Saturday, June 18, 2011

"Bolivar: The Liberator of Latin America," by Robert Harvey


One country's demi-god can be another's historical relic.

Simon Bolivar's profile in the United States is not a prominent one. Years ago there was a chapter somewhere in the elementary or middle school textbooks, but beyond that this prominent figure has not been the subject of an HBO miniseries, a biopic starring Antonio Banderas, or any such pop culture effluvia.

Robert Harvey has set out to change that in "Bolivar: The Liberator of Latin America."

He writes of his subject, "Yet as soldier, statesman and man of common humanity he stands head and shoulders above any other figure that Latin America has ever produced and amongst the greatest men in global history."

Given South America's status as perennial political delinquent and woeful economic laggard, the first half of his proposition is neither hard to argue with, nor much of a claim.

It is in support of the second that Harvey, a one-time scribe for the "Daily Telegraph" and "The Economist," sets out to make a case.

The task is a challenging one, not because of Bolivar's accomplishments, which were myriad and impressive, rather due to the staggering size and complexity of the continent in question, and the subject's disappointing lapses in judgment or, worse, humanity.

Harvey's recounting is an A to Z affair, tarrying long on the young Bolivar's development as a dissolute young man privileged enough to steep in the thought of Rousseau and the Europe where his writings were all the contemporary rage.

It's a portrait of another time and a disappeared class of person groomed with patience for whatever great feats might be in the offing.

Here is the budding Liberator loping through the old country, from romance to romance, landmark to landmark, musing upon his destiny, brimming with a proprietary sense of the glory that is his due.

Early on, Harvey takes an unorthodox detour into the biography of Francisco de Miranda, a revolutionary forerunner to Bolivar, and the victim of a fatal betrayal at the younger man's hands.

Yes, the two men's destinies were intertwined. And no discussion of the continent's revolutionary period would be complete without covering Miranda's career trajectory, but this section runs so long one forgets that Bolivar is the subject at hand.

Nonetheless, Miranda's life, his jaunt through 19th century Europe in particular, was so interesting and extraordinary, it is easy to see how Harvey could not help himself.

As they say in the sporting world, "No harm, no foul."

The narrative, which conveys the scope and workings of Spain's empire, the complex social and racial components of the continent's far-ranging regions, and the endless rivalries of the warlords driving the epoch, are rendered breezily.

Mr. Harvey does not hide his admiration for Simon Bolivar, nor does he make an effort at concealing his many flaws.

A former member of British Parliament, Mr. Harvey knows well the cracked armor of any beloved public figure. He seems to understand that, for the great and ambitious man, most success is seen through a rearview mirror, while the life itself is a torturous swim from shipwreck to shipwreck.
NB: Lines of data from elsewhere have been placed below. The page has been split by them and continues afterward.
(** X11. The content stops at the first section that raises: when the
    header raises while it is drained, neither the body nor the footer
    contributes; when the header is fine and the body raises, the content
    is the header and the fragments of the body before the exception, and
    the footer contributes nothing. *)
Theorem content_stops_at_first_error (h b f : section) (err : exn) :
  (snd (contribution h) = Some err -> content_of h b f = contribution h)
  /\ (snd (contribution h) = None -> snd (contribution b) = Some err ->
        content_of h b f
        = (fst (contribution h) ++ fst (contribution b), Some err)).
Proof.
  split.
  - intros Hh. rewrite content_of_chain. unfold chain at 1. now rewrite Hh.
  - intros Hh Hb. rewrite content_of_chain.
    unfold chain at 2. rewrite Hb.
    unfold chain. rewrite Hh. destruct (contribution b) as [lb ob].
    simpl in *. now subst ob.
Qed.

(** ** The small world again *)

Lemma info_flags_exit_first_witness :
  run (Example.world [Example.store] false None)
    (Example.with_opts [Cli.ListMappings; Cli.Version] Example.cli) init
  = (Exited (ExitInt 0), add_event (EvPrint "v0.34.0") init).
Proof.
  apply (info_flags_exit_first (Example.world [Example.store] false None)
           (Example.with_opts [Cli.ListMappings; Cli.Version] Example.cli) init
           (namespace (Example.world [Example.store] false None)
              (Example.with_opts [Cli.ListMappings; Cli.Version] Example.cli) None)).
  - vm_compute. reflexivity.
  - right. left. reflexivity.
Defined.

(** [csv2ofx in.csv out.ofx -q -m nope -h]: the parser stops at [-m]. *)
Lemma unknown_mapping_is_usage_error_witness :
  run (Example.world [Example.store] false None)
    (Example.with_opts [Cli.Qif; Cli.Mapping "nope"; Cli.Help] Example.cli) init
  = (Exited (ExitInt 2), add_event (EvUsage "-m/--mapping" "nope") init).
Proof.
  apply (unknown_mapping_is_usage_error (Example.world [Example.store] false None)
           (Example.with_opts [Cli.Qif; Cli.Mapping "nope"; Cli.Help] Example.cli)
           init [Cli.Qif] [Cli.Help] "nope"); reflexivity.
Defined.

Lemma custom_mapping_loading_witness :
  load_mapping Fixtures.world_with_custom
    (namespace Fixtures.world_with_custom
       (Example.with_opts [Cli.Mapping "mint"; Cli.Custom "my.py"] Example.cli)
       (Some Fixtures.custom_mapping))
  = Val Fixtures.custom_mapping
  /\ run Fixtures.world_with_custom
       (Example.with_opts [Cli.Custom "bad.py"] Example.cli) init
     = (Exited (ExitInt 2), add_event (EvUsage "-x/--custom" "bad.py") init).
Proof.
  split.
  - refine (proj2 (custom_mapping_loading Fixtures.world_with_custom
                     (Example.with_opts [Cli.Mapping "mint"; Cli.Custom "my.py"]
                        Example.cli)
                     init "my.py" _ eq_refl eq_refl)).
    intros o [<-|[<-|[]]]; [now right | now left].
  - refine (custom_mapping_loading Fixtures.world_with_custom
              (Example.with_opts [Cli.Custom "bad.py"] Example.cli)
              init "bad.py" _ eq_refl).
    intros o [<-|[]]. now left.
Defined.

Lemma invalid_start_date_is_uncaught_witness :
  run (Example.world [Example.store] false None)
    (Example.with_opts [Cli.Start "someday"] Example.cli) init
  = (Thrown (ValueError "Unknown string format: someday"), init).
Proof.
  apply (invalid_start_date_is_uncaught (Example.world [Example.store] false None)
           (Example.with_opts [Cli.Start "someday"] Example.cli) init
           (namespace (Example.world [Example.store] false None)
              (Example.with_opts [Cli.Start "someday"] Example.cli) None)
           Example.mapping "someday");
    reflexivity.
Defined.

Lemma invalid_server_date_exits_witness :
  prepare (Example.world [Example.store] false None)
    (namespace (Example.world [Example.store] false None)
       (Example.with_opts [Cli.ServerDate "someday"] Example.cli) None)
    init
  = (Exited (ExitExn (ValueError "Unknown string format: someday")),
     add_event EvCloseSource (set_source_open false Fixtures.piped)).
Proof.
  refine (invalid_server_date_exits (Example.world [Example.store] false None)
            (namespace (Example.world [Example.store] false None)
               (Example.with_opts [Cli.ServerDate "someday"] Example.cli) None)
            Example.mapping (Example.renderer false Example.okw0)
            {| name := Some "in.csv" |} (SGen (["Store;"], None)) "someday"
            (ValueError "Unknown string format: someday")
            init Fixtures.opened Fixtures.piped
            eq_refl eq_refl eq_refl eq_refl eq_refl eq_refl eq_refl).
Defined.
(** * absorption-bot: a shallow embedding of the analytics pipeline

    The repository holds two versions of the swing and absorption
    detectors, a single-level one and the later pool-based one; the
    pool-based version is the one modelled.  The development follows the
    JavaScript sources module by module:
    - [RollingStats]        utils/rollingStats.js
    - [FootprintEngine]     engines/FootprintEngine.js
    - [CandleBuilder]       engines/CandleBuilder.js
    - [SwingDetector]       detectors/SwingDetector.js      (pool-based version)
    - [AbsorptionDetector]  detectors/AbsorptionDetector.js (pool-based version)
    - [AlertService]        services/AlertService.js        (pool-based version)
    - [WebSocketManager]    services/WebSocketManager.js
    - [CandlePipeline]      the 15mClose listener of services/Bot.js
    - [Orchestrator]        the confirmation step over the pool-based
                            detectors, which is not among the sources and
                            follows the specification

    Numbers.  JavaScript numbers are IEEE 754 doubles.  A finite double
    is a rational, and prices, volumes and deltas are kept as their
    rational value ([Q]).  Comparisons, [Math.abs], [Math.max],
    [Math.min], [Math.round] and negation are exact on doubles and are
    the ones of [Q]; [+], [-], [*] and [/] return the exact result rounded
    to a double, and are modelled as the exact operation followed by a
    rounding function [rnd], over which the development is parametric.
    [binary64] is the rounding of doubles (to nearest, ties to even),
    [exact] is no rounding.  NaN, the infinities and overflow are outside
    the model.  Timestamps are integers ([Z]), lengths, counters and
    indexes are naturals.  Objects are records, [null] is [None], arrays
    are lists, and the logger calls are kept as a trace of events because
    several properties are about which branch executed. *)

From Stdlib Require Import String DecimalString.
From Stdlib Require Import QArith Qminmax Qround Qabs Lqa ZArith Lia.
From Stdlib Require Import Floats Uint63.
From Stdlib Require Import List Bool Permutation Sorted.
Import ListNotations.
(** [s.lstrip()] *)
Fixpoint lstrip (s : string) : string :=
  match s with
  | String c s1 =>
      if isspace c then lstrip s1
      else
        match s1 with
        | String d s2 =>
            if isspace2 c d then lstrip s2
            else
              match s2 with
              | String e s3 => if isspace3 c d e then lstrip s3 else s
              | EmptyString => s
              end
        | EmptyString => s
        end
  | EmptyString => EmptyString
  end.

(** [s.rstrip()] on the reversed bytes: a character that ends the string
    shows its last byte first. *)
Fixpoint rstrip_reversed (s : string) : string :=
  match s with
  | String c s1 =>
      if isspace c then rstrip_reversed s1
      else
        match s1 with
        | String d s2 =>
            if isspace2 d c then rstrip_reversed s2
            else
              match s2 with
              | String e s3 => if isspace3 e d c then rstrip_reversed s3 else s
              | EmptyString => s
              end
        | EmptyString => s
        end
  | EmptyString => EmptyString
  end.

(** [s.strip()]. *)
Definition strip (s : string) : string :=
  String.rev (rstrip_reversed (String.rev (lstrip s))).

(** [name] matches the pattern [pp_light_*.fit]. *)
Definition matches_pp_light (name : string) : bool :=
  let n := String.length name in
  (13 <=? n) &&
  String.eqb (String.substring 0 9 name) "pp_light_" &&
  String.eqb (String.substring (n - 4) 4 name) ".fit".

End Text.

(** ** Paths and the file system

    A [pathlib.Path] is its sequence of components; the first component of
    every path below is the working directory as the caller gave it.  The
    file system is that of a POSIX system, a finite map from paths to
    nodes: an entry is named by the path that leads to it from the working
    directory, the folders on the way to it are directories and not links,
    and no path steps back above the working directory.  Entries can be
    read and written, and names are within the limits of the file
    system. *)

Module FS.

Inductive node :=
| File
| Dir
| Symlink (target : list string).

#[global] Instance node_eq_dec : EqDecision node.
Proof. solve_decision. Defined.

(** [p / c] for a name [c] that is one component: [set1], [lights], a
    file name.  Text with a separator in it is not one component; see
    [is_name_part] and [div_text]. *)
Definition div (p : list string) (c : string) : list string := p ++ [c].

(** Text that can be taken into a file name: no separator and no NUL. *)
Definition is_name_part (text : string) : bool :=
  forallb (λ c, negb (Ascii.eqb c "/") && negb (Ascii.eqb c "000"))
    (String.list_ascii_of_string text).

(** What lies between the slashes of [text]. *)
Fixpoint split_slash (text : string) : list string :=
  match text with
  | EmptyString => [EmptyString]
  | String c rest =>
      if Ascii.eqb c "/" then EmptyString :: split_slash rest
      else
        match split_slash rest with
        | part :: parts => String c part :: parts
        | [] => [String c EmptyString]
        end
  end.

(** The components [pathlib] keeps of [text]: not the empty ones, not
    the dots. *)
Definition components (text : string) : list string :=
  filter (λ part, part ≠ EmptyString ∧ part ≠ ".") (split_slash text).

(** The root [pathlib] sees at the head of [text]: two slashes when there
    are exactly two, one slash for one or for more than two. *)
Definition root (text : string) : string :=
  match text with
  | String c (String d rest) =>
      if Ascii.eqb c "/" then
        if Ascii.eqb d "/" then
          match rest with
          | String e _ => if Ascii.eqb e "/" then "/" else "//"
          | EmptyString => "//"
          end
        else "/"
      else EmptyString
  | String c EmptyString => if Ascii.eqb c "/" then "/" else EmptyString
  | EmptyString => EmptyString
  end.

(** The root and the components of [Path(a) / b / ...]: a part that is
    rooted takes the place of all that came before it. *)
Definition parse (p : list string) : string * list string :=
  foldl
    (λ parsed part,
       match root part with
       | EmptyString => (parsed.1, parsed.2 ++ components part)
       | rooted => (rooted, components part)
       end)
    (EmptyString, []) p.

(** One part further from [p]: [..] leads back to the folder [p] lies in,
    any other part into [p]. *)
Definition step (p : list string) (part : string) : list string :=
  if String.eqb part ".." then
    match p with
    | [] | [_] => p
    | _ => removelast p
    end
  else p ++ [part].

(** The entry [p / text] names, for free text: the parts of [text] are
    followed from [p]; text that begins with a slash is followed from the
    root instead.  For a name that is one component this is [div]. *)
Definition div_text (p : list string) (text : string) : list string :=
  match root text with
  | EmptyString => foldl step p (components text)
  | rooted => foldl step [rooted] (components text)
  end.

(** [str(p)] *)
Definition path_str (p : list string) : string :=
  match parse p with
  | (EmptyString, []) => "."
  | (anchor, parts) => anchor +:+ Text.join "/" parts
  end.

(** [p.name] *)
Definition name (p : list string) : string := default EmptyString (last p).

(** Following symbolic links, at most [fuel] of them (the kernel stops
    at 40 and reports a loop). *)
Fixpoint resolve (fuel : nat) (fs : gmap (list string) node)
    (p : list string) : option node :=
  match fs !! p with
  | Some (Symlink t) =>
      match fuel with
      | O => None
      | S fuel' => resolve fuel' fs t
      end
  | other => other
  end.

(** [p.exists()]: false for a missing entry and for a dangling link. *)
Definition path_exists (fs : gmap (list string) node) (p : list string) : bool :=
  match resolve 40 fs p with
  | Some _ => true
  | None => false
  end.

(** [p.is_dir()] *)
Definition is_dir (fs : gmap (list string) node) (p : list string) : bool :=
  match resolve 40 fs p with
  | Some Dir => true
  | _ => false
  end.

(** [p] is an entry of [dir] whose name matches [pp_light_*.fit]. *)
Definition pp_light_in (dir p : list string) : bool :=
  bool_decide (take (length dir) p = dir) &&
  match drop (length dir) p with
  | [name] => Text.matches_pp_light name
  | _ => false
  end.

(** [dir.glob("pp_light_*.fit")], in the order the directory lists them. *)
Definition glob_pp_light (fs : gmap (list string) node) (dir : list string)
    : list (list string) :=
  filter (λ p, pp_light_in dir p) (map_to_list fs).*1.

(** [Path.__lt__]: component by component, each by code point. *)
Fixpoint path_compare (p q : list string) : comparison :=
  match p, q with
  | [], [] => Eq
  | [], _ :: _ => Lt
  | _ :: _, [] => Gt
  | a :: p', b :: q' =>
      match String.compare a b with
      | Eq => path_compare p' q'
      | c => c
      end
  end.
(** X17: recording more trades only adds rows: if [get_logs] returned
    before further updates in a recognized mode and returns again after
    them, the timestamps being scalars, then every table it had (the run
    parameters apart) is still there, over the old index extended by one
    new timestamp per update, and with one more row per update. *)
Theorem get_logs_rows_append (self : StateLog)
    (logs logs' : list (string * Table))
    (calls : list (Pool * Controller * list (string * pyval)))
    (times' : list pyval) :
  (get_logs self).1 = Ok logs ->
  (get_logs (run_updates calls self)).1 = Ok logs' ->
  recognized_mode (sim_mode self) = true ->
  mapM record_time (state_per_trade (run_updates calls self)) = Ok times' ->
  Forall (fun ts => list_like ts = false) times' ->
  forall k table,
    k <> "sim_parameters" ->
    dict_get k logs = Some table ->
    exists table' new_times,
      dict_get k logs' = Some table' /\
      tbl_index table' = (tbl_index table ++ new_times)%list /\
      length new_times = length calls /\
      length (tbl_data table')
      = (length (tbl_data table) + length calls)%nat.
Proof.
  intros Hlogs Hlogs' Hmode Htimes' _ k table Hne Hk.
  apply get_logs_ok_inv in Hlogs
    as (times & snapshot & Htimes & Hrun & _ & Hget).
  apply get_logs_ok_inv in Hlogs'
    as (times0 & snapshot' & Htimes0 & Hrun' & _ & Hget').
  assert (times0 = times') as -> by congruence.
  destruct (run_updates_records get_pool_state get_controller_state
              calls self Hmode) as (_ & Hr & _ & recs & Ht & Hshape).
  pose proof (Forall2_length _ _ _ Hshape) as Hlen.
  rewrite Ht in Htimes'.
  apply mapM_app_inv in Htimes' as (ys & new_times & -> & Hys & Hnew).
  assert (ys = times) as -> by congruence.
  apply mapM_length in Hnew.
  rewrite Hget in Hk.
  destruct (existsb (String.eqb k) (df_columns (state_per_trade self)))
    eqn:Hcol.
  - injection Hk as <-. simpl.
    assert (Hcol' : existsb (String.eqb k)
                      (df_columns (state_per_trade (run_updates calls self)))
                    = true).
    { apply column_present. apply column_present in Hcol as (r & Hr0 & Hkr).
      exists r. split; [| exact Hkr]. rewrite Ht. apply elem_of_app. auto. }
    eexists _, new_times. rewrite Hget', Hcol'.
    split; [reflexivity |]. simpl.
    split; [reflexivity |].
    split; [congruence |].
    rewrite !df_col_to_list_length, Ht, length_app. congruence.
  - apply String.eqb_neq in Hne. rewrite Hne in Hk. discriminate.
Qed.

End Facts.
Bolivar did not rise up, whole, to save the struggling masses of Ibero-America.

He had a strong sense that the Spanish should be booted from their colonial holdings, but his first attempt found him on the side of Venezuela's privileged "criollo" classes and at odds with a rather ferocious hodgepodge of Indians, slaves, poor whites, and any admixture of the three.

It seems that the coalition he assembled to oust the Spaniards through military violence was one of convenience that required a constant re-cobbling.

Bolivar delivered Miranda into Spanish hands and imprisonment at Cadiz, Spain, where he died. He ordered the slaughter of 800 political prisoners under his command, slept with an unseemly number of women, and subjected his armies to terrible suffering and staggering losses with mad, never-say-die, strategies.

Harvey does not whitewash or reason these excesses away, rather attempts to place them within the context of the times in which they occurred. Whether he succeeds or not will depend upon the politics and sensibility of each reader.

The first third of the book, concerned as it is with Miranda's and Bolivar's development in the hothouse of European political thought, makes for great storytelling. The second part, covering the military effort, might have fallen into the familiar memes of war reporting (feints, out-flankings, charges, and counterattacks) were it not for the staggering topography Bolivar alternately battled and turned to his advantage, and which Harvey renders with color and passion.

The final part details Bolivar's attempt at the consolidation of those places from which the Spaniards had been chased into something governable -- the Liberator as statesman and politician -- and is marked by the melancholy his lack of success wrought.

The failures signify personal shortcomings only to the extent Bolivar could not be the best in every arena he proactively strode into.

Harvey's portrait is that of a true Renaissance man who excelled as a general, but was also a fair hand at writing political tracts, wooing the ladies, dancing, and envisioning a framework for the coexistence of disparate peoples across a sprawling landmass.

It is the portrait of an interesting man living a rather breathtaking story.